= TRY IT =
Below is a listing. Set down exactly the lines from the one containing "decode_v2_content : string -> res string;" through the one containing "(** A client", both ends included, and leave out the rest.
◆ ◆ ◆ ◆ ◆
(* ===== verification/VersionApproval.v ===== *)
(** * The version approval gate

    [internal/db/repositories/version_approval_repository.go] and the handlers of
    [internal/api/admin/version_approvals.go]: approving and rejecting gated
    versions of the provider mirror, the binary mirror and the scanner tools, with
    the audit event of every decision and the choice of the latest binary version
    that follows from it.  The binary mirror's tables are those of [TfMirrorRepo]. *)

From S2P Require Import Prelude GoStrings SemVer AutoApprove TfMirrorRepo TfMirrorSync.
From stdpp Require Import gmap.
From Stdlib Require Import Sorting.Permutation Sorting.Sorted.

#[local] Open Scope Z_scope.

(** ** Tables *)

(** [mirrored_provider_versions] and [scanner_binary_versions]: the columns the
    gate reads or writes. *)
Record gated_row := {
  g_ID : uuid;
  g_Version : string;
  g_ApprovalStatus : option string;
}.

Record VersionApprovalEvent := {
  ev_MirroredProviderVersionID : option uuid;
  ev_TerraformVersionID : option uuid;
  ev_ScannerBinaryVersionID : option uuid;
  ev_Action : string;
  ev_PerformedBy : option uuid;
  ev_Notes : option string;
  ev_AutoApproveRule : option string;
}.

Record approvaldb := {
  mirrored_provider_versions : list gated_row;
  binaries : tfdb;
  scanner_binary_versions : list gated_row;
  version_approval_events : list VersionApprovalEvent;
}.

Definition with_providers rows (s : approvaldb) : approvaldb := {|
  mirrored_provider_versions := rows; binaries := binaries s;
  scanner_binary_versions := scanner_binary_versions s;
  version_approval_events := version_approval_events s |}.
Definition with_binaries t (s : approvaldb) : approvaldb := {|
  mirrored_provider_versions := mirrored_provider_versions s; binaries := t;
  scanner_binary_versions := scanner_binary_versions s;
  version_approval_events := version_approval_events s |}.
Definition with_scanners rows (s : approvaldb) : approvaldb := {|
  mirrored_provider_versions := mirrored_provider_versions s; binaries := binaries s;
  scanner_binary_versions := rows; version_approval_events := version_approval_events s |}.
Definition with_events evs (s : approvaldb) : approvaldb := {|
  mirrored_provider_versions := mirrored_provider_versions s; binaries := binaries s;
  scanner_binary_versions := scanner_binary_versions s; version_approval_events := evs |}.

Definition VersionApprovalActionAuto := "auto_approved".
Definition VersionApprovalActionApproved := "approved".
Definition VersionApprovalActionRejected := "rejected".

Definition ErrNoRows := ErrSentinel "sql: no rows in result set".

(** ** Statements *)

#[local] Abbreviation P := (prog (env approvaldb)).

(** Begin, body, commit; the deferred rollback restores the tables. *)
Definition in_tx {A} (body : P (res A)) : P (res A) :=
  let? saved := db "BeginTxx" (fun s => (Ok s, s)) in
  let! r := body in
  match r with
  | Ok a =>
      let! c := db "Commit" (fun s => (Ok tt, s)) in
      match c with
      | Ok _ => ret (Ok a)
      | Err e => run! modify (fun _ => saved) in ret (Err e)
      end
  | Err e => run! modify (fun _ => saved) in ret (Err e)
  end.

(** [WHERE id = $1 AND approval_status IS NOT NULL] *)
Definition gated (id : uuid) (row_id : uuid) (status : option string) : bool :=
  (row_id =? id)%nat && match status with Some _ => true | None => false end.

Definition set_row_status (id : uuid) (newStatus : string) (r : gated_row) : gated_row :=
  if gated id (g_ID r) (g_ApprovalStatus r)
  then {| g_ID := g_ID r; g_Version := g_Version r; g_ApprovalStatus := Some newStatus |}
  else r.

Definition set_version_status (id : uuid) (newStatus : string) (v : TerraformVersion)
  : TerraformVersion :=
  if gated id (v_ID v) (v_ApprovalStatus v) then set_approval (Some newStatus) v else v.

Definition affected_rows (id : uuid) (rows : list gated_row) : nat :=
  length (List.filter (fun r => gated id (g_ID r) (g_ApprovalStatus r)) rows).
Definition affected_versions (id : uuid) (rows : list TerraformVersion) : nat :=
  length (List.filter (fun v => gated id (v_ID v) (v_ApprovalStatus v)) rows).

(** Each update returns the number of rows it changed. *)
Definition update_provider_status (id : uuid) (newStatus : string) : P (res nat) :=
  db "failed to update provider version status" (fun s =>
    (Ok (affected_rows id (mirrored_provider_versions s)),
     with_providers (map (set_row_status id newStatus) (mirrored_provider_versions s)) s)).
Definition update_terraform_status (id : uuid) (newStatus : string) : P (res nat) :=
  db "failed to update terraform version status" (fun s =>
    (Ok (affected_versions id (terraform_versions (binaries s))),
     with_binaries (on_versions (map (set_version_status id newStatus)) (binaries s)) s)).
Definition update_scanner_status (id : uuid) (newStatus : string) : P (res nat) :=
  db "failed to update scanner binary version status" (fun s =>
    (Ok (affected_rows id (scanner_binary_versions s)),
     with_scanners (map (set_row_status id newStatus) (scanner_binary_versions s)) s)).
◆ ◆ ◆ ◆ ◆
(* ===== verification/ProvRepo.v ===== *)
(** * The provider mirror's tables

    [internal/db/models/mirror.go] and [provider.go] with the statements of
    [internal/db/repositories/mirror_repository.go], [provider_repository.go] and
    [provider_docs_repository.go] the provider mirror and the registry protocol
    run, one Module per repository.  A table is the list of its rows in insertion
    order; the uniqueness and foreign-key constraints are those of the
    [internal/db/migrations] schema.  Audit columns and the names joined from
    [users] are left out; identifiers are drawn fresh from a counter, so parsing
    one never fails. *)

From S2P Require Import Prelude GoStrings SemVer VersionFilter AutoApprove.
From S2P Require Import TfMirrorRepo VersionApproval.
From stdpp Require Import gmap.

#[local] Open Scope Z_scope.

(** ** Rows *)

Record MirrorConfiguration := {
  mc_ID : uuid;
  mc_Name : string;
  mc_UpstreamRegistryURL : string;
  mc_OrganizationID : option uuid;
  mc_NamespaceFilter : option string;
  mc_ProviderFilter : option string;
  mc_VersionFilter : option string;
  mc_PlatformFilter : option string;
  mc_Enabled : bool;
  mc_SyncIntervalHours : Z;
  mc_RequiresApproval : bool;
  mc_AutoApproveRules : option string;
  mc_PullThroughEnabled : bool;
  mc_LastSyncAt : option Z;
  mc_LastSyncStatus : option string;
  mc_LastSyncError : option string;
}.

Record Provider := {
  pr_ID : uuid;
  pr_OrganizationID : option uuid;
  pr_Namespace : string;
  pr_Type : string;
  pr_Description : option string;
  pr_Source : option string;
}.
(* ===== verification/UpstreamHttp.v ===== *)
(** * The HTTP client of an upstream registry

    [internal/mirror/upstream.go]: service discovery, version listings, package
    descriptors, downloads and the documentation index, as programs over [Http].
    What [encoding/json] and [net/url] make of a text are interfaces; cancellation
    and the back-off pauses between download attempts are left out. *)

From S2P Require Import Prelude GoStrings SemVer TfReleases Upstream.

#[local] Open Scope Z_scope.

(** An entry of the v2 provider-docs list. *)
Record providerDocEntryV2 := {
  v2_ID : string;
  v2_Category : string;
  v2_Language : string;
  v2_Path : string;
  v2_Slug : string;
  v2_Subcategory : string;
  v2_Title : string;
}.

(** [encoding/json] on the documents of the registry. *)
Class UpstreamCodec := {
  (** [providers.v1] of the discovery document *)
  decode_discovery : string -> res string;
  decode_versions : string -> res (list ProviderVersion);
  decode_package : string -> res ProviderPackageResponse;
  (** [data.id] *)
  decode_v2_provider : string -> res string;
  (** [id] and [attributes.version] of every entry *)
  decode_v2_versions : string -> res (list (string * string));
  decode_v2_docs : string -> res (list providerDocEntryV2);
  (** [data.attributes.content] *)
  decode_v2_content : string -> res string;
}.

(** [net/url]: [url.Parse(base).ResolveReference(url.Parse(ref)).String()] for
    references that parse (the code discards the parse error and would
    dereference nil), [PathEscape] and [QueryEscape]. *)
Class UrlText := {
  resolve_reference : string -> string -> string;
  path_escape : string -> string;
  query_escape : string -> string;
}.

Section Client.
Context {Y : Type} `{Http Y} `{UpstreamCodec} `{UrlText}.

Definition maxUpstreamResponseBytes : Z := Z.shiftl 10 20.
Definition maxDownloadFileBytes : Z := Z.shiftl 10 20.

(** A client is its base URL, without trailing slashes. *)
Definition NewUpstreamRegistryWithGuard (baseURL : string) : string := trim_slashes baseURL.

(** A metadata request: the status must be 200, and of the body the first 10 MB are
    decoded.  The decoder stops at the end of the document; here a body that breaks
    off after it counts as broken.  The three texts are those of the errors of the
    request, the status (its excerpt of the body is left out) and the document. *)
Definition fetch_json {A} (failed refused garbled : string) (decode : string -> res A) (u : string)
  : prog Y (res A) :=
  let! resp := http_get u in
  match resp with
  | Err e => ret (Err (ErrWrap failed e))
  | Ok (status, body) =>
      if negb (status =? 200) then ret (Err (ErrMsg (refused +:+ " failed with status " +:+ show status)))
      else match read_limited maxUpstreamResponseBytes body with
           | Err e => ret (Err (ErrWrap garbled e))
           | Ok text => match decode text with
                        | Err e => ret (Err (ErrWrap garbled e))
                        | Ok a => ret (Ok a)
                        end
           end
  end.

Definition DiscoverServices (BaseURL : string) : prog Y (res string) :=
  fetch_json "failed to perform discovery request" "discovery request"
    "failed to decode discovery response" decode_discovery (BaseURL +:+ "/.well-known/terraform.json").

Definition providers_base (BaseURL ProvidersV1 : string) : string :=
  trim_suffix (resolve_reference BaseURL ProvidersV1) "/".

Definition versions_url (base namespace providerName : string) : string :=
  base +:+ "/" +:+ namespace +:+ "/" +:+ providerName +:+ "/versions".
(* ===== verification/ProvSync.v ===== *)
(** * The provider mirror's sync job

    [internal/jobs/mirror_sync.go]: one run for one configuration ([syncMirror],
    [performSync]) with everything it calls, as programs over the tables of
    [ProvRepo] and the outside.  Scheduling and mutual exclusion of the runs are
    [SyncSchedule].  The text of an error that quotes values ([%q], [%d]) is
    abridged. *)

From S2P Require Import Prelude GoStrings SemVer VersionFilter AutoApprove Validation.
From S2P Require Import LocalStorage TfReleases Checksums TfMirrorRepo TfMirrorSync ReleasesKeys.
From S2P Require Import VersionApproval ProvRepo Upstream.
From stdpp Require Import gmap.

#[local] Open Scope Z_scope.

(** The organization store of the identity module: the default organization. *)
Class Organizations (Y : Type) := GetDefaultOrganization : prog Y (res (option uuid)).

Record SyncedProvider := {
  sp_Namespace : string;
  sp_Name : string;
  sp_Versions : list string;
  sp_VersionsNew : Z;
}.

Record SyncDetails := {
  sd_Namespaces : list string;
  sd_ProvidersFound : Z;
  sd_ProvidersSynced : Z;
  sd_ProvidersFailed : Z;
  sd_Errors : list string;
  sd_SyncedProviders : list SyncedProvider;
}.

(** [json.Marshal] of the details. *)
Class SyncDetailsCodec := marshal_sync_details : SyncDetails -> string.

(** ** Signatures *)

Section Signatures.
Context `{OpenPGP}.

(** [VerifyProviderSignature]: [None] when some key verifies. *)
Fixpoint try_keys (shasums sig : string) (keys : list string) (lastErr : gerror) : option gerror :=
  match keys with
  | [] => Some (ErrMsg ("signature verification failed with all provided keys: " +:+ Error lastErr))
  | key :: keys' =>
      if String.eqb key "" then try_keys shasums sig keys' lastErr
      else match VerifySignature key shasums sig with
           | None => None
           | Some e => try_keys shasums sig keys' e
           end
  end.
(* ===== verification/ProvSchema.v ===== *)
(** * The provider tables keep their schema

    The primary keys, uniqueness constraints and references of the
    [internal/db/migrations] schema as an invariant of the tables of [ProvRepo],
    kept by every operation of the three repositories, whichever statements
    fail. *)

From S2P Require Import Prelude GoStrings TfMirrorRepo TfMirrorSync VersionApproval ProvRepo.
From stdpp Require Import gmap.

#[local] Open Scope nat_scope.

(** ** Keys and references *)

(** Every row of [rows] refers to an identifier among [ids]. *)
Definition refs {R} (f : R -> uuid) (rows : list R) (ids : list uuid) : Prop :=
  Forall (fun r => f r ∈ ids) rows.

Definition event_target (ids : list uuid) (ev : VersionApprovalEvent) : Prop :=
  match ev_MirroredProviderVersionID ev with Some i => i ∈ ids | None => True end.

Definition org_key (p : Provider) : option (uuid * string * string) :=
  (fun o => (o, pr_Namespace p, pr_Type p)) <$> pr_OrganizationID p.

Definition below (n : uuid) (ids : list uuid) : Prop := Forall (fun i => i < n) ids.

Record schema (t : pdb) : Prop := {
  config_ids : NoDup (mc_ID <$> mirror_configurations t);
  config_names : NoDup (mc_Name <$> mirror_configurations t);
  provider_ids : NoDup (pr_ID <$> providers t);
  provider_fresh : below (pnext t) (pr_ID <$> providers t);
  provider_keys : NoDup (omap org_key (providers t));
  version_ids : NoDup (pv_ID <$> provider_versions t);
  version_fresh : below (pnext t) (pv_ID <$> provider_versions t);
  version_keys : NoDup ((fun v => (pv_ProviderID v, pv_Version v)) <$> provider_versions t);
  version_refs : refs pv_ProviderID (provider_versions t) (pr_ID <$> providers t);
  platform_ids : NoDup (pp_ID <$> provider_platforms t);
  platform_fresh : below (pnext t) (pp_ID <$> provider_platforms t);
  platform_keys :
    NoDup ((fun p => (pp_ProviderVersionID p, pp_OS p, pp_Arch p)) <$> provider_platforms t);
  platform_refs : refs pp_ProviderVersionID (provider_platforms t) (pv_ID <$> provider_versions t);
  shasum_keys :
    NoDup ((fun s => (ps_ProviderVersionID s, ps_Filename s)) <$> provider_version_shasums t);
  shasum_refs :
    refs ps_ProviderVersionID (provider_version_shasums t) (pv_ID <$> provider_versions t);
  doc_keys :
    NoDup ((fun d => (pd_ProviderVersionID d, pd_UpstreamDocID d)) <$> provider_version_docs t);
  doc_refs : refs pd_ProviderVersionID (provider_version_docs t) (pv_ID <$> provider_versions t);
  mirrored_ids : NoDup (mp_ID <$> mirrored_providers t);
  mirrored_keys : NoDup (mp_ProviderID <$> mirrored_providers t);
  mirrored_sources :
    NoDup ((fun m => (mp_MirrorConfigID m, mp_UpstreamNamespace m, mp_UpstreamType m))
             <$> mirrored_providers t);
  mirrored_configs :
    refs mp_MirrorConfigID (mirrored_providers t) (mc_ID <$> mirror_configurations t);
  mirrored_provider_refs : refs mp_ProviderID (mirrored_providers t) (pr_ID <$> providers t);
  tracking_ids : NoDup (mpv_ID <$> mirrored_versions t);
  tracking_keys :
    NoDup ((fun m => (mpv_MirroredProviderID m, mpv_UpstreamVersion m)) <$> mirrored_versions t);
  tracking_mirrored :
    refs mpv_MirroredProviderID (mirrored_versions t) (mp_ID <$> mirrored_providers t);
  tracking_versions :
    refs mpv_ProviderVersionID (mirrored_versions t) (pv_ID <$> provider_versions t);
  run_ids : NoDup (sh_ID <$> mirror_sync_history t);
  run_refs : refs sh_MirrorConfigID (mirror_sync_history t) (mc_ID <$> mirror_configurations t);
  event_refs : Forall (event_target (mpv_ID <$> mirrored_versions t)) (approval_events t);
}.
◆ ◆ ◆ ◆ ◆
= RESPONSE AREA =
  decode_v2_content : string -> res string;
}.

(** [net/url]: [url.Parse(base).ResolveReference(url.Parse(ref)).String()] for
    references that parse (the code discards the parse error and would
    dereference nil), [PathEscape] and [QueryEscape]. *)
Class UrlText := {
  resolve_reference : string -> string -> string;
  path_escape : string -> string;
  query_escape : string -> string;
}.

Section Client.
Context {Y : Type} `{Http Y} `{UpstreamCodec} `{UrlText}.

Definition maxUpstreamResponseBytes : Z := Z.shiftl 10 20.
Definition maxDownloadFileBytes : Z := Z.shiftl 10 20.

(** A client is its base URL, without trailing slashes. *)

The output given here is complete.